[[ Given information, beginning ]]
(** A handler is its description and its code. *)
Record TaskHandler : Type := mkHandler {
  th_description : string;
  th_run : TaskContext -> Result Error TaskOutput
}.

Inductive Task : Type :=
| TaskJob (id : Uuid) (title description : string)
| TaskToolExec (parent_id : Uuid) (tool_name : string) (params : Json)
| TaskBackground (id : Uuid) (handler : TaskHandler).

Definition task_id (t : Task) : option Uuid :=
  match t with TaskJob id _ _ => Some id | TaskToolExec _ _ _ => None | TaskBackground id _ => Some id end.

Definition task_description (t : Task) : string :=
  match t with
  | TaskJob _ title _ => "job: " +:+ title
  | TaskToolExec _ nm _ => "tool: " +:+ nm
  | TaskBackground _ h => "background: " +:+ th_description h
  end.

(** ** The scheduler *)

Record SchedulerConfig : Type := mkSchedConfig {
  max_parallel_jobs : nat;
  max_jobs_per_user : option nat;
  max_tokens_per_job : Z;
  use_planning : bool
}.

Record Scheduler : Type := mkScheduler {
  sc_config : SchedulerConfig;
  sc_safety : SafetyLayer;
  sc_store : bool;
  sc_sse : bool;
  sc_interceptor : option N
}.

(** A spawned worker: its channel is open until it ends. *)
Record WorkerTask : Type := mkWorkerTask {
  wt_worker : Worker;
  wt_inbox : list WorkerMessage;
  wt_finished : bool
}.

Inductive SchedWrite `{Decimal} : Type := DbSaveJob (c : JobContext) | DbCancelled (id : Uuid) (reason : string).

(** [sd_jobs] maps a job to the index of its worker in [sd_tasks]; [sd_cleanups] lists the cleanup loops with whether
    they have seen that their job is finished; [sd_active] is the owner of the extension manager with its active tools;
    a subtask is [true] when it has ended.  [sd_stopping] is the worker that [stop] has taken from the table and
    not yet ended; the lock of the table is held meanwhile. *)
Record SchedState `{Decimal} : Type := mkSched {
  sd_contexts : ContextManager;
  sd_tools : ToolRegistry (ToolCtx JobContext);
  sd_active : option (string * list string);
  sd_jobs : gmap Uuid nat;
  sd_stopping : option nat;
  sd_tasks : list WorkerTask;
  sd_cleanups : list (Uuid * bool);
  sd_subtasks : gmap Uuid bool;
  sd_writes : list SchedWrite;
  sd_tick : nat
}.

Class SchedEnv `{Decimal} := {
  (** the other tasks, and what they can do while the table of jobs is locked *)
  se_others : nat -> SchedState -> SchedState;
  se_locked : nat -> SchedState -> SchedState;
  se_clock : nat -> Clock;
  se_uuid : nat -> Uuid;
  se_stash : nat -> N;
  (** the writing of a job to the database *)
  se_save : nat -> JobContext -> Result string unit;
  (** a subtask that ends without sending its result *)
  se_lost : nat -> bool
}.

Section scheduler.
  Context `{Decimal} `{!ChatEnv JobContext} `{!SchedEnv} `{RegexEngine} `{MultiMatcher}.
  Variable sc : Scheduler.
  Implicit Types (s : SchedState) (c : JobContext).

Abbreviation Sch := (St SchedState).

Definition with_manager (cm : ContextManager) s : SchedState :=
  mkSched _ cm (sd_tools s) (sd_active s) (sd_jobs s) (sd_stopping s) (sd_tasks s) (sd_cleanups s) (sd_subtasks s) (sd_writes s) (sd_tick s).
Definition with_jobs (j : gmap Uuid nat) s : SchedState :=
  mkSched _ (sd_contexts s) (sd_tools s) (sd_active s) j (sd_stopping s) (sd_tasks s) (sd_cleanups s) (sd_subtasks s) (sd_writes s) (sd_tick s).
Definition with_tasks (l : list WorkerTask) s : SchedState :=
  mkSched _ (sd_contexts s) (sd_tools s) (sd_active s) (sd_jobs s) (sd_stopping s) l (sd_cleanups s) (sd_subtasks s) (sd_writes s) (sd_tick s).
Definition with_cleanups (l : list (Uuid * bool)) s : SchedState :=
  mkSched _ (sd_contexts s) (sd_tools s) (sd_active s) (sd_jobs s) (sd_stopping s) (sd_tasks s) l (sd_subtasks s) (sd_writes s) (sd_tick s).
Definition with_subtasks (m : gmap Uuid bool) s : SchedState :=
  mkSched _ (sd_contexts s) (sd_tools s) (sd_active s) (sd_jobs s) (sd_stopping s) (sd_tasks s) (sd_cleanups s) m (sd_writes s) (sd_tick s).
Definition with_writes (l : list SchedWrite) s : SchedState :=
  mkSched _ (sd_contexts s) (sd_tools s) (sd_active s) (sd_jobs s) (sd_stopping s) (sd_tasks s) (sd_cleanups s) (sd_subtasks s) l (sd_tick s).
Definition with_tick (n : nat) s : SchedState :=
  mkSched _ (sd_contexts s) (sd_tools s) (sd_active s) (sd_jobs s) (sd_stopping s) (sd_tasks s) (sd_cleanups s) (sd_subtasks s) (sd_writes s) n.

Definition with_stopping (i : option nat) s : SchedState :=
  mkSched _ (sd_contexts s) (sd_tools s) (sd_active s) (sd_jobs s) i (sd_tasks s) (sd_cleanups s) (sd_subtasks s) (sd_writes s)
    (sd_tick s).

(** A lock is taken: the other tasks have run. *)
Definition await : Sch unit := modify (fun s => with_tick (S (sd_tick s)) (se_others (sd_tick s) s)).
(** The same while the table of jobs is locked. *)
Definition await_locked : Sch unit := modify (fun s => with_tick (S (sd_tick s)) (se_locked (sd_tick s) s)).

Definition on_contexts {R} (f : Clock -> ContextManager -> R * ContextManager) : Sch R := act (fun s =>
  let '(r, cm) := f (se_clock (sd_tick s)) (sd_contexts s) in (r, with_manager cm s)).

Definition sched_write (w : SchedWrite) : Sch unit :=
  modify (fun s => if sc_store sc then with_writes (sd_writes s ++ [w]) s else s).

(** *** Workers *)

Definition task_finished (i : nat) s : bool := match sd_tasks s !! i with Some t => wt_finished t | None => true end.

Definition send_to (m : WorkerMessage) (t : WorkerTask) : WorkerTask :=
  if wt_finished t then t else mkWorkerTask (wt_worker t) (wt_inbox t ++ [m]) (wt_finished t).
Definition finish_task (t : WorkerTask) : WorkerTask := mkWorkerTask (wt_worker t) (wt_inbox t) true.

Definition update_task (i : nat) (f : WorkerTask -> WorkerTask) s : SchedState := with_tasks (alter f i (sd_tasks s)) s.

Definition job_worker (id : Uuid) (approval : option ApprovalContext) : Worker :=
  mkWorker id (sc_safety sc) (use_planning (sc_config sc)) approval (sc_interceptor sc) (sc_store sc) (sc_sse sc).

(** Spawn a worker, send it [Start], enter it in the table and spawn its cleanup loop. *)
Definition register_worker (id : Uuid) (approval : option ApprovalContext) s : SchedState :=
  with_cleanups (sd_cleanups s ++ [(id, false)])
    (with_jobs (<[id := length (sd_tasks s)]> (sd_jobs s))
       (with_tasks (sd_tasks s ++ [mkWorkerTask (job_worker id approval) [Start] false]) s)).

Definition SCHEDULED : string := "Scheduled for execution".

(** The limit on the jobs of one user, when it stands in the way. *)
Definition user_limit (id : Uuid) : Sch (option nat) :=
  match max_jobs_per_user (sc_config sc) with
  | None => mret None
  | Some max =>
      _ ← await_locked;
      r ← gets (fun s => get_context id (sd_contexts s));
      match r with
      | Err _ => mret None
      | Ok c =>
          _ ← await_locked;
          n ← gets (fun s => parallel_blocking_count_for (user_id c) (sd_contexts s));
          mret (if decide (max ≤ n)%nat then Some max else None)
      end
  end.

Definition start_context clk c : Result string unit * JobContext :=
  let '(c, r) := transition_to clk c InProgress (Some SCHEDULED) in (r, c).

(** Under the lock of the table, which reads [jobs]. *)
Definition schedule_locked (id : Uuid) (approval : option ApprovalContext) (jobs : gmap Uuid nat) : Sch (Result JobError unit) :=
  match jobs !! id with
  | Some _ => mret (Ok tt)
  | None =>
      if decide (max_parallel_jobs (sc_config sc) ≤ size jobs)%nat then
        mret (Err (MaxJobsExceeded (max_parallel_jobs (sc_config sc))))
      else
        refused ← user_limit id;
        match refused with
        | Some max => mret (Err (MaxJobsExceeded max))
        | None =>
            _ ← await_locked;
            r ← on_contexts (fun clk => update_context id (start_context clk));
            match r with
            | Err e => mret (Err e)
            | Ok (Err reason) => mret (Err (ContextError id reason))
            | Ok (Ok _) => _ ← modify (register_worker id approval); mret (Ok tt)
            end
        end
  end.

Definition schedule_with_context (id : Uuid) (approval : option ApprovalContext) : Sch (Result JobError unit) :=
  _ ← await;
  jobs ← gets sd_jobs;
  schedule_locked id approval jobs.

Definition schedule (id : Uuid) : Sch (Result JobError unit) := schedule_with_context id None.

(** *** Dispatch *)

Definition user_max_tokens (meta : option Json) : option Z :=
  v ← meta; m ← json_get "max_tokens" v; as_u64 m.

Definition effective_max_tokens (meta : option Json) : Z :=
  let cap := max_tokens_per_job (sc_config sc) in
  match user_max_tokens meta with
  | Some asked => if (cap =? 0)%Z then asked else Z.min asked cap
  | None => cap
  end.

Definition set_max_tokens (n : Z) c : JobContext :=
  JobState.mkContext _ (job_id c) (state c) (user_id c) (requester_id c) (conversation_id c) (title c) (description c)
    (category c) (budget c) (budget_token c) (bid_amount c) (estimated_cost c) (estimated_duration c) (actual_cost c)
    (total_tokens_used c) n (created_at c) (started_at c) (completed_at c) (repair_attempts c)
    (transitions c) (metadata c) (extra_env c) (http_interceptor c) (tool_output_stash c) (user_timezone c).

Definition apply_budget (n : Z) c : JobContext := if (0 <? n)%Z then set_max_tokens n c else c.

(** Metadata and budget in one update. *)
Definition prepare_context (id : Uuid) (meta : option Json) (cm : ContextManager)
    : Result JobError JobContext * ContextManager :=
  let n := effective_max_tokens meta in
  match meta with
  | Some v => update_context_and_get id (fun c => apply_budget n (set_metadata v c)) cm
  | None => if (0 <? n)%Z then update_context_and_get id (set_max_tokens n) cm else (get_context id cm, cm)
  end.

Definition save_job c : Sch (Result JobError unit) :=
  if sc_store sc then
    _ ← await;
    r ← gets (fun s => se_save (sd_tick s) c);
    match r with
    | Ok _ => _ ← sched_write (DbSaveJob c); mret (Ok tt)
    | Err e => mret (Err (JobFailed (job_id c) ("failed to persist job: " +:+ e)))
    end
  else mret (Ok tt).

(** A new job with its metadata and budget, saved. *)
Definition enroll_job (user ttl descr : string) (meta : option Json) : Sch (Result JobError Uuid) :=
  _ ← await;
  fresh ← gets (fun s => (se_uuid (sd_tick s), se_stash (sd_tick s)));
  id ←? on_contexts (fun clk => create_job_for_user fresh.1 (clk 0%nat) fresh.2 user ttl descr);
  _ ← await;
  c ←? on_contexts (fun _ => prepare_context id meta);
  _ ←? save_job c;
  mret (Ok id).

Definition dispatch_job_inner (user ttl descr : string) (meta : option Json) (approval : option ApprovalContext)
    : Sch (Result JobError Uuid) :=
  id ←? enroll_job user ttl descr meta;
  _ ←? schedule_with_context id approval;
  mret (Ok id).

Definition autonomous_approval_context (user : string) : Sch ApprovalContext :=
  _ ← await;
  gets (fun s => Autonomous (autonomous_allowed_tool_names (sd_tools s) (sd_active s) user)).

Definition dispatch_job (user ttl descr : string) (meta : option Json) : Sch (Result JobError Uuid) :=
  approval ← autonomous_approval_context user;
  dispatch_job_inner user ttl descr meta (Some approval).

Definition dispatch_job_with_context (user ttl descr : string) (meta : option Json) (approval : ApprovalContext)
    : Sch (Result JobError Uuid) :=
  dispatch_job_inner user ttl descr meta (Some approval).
[[ Given information, end ]]
## Task to complete
Lines to set down from above: the line with "(sd_stopping s) l", the line with "m (sd_writes s) (sd_tick s).", and every line between, each exactly as written.

## Written solution
  mkSched _ (sd_contexts s) (sd_tools s) (sd_active s) (sd_jobs s) (sd_stopping s) l (sd_cleanups s) (sd_subtasks s) (sd_writes s) (sd_tick s).
Definition with_cleanups (l : list (Uuid * bool)) s : SchedState :=
  mkSched _ (sd_contexts s) (sd_tools s) (sd_active s) (sd_jobs s) (sd_stopping s) (sd_tasks s) l (sd_subtasks s) (sd_writes s) (sd_tick s).
Definition with_subtasks (m : gmap Uuid bool) s : SchedState :=
  mkSched _ (sd_contexts s) (sd_tools s) (sd_active s) (sd_jobs s) (sd_stopping s) (sd_tasks s) (sd_cleanups s) m (sd_writes s) (sd_tick s).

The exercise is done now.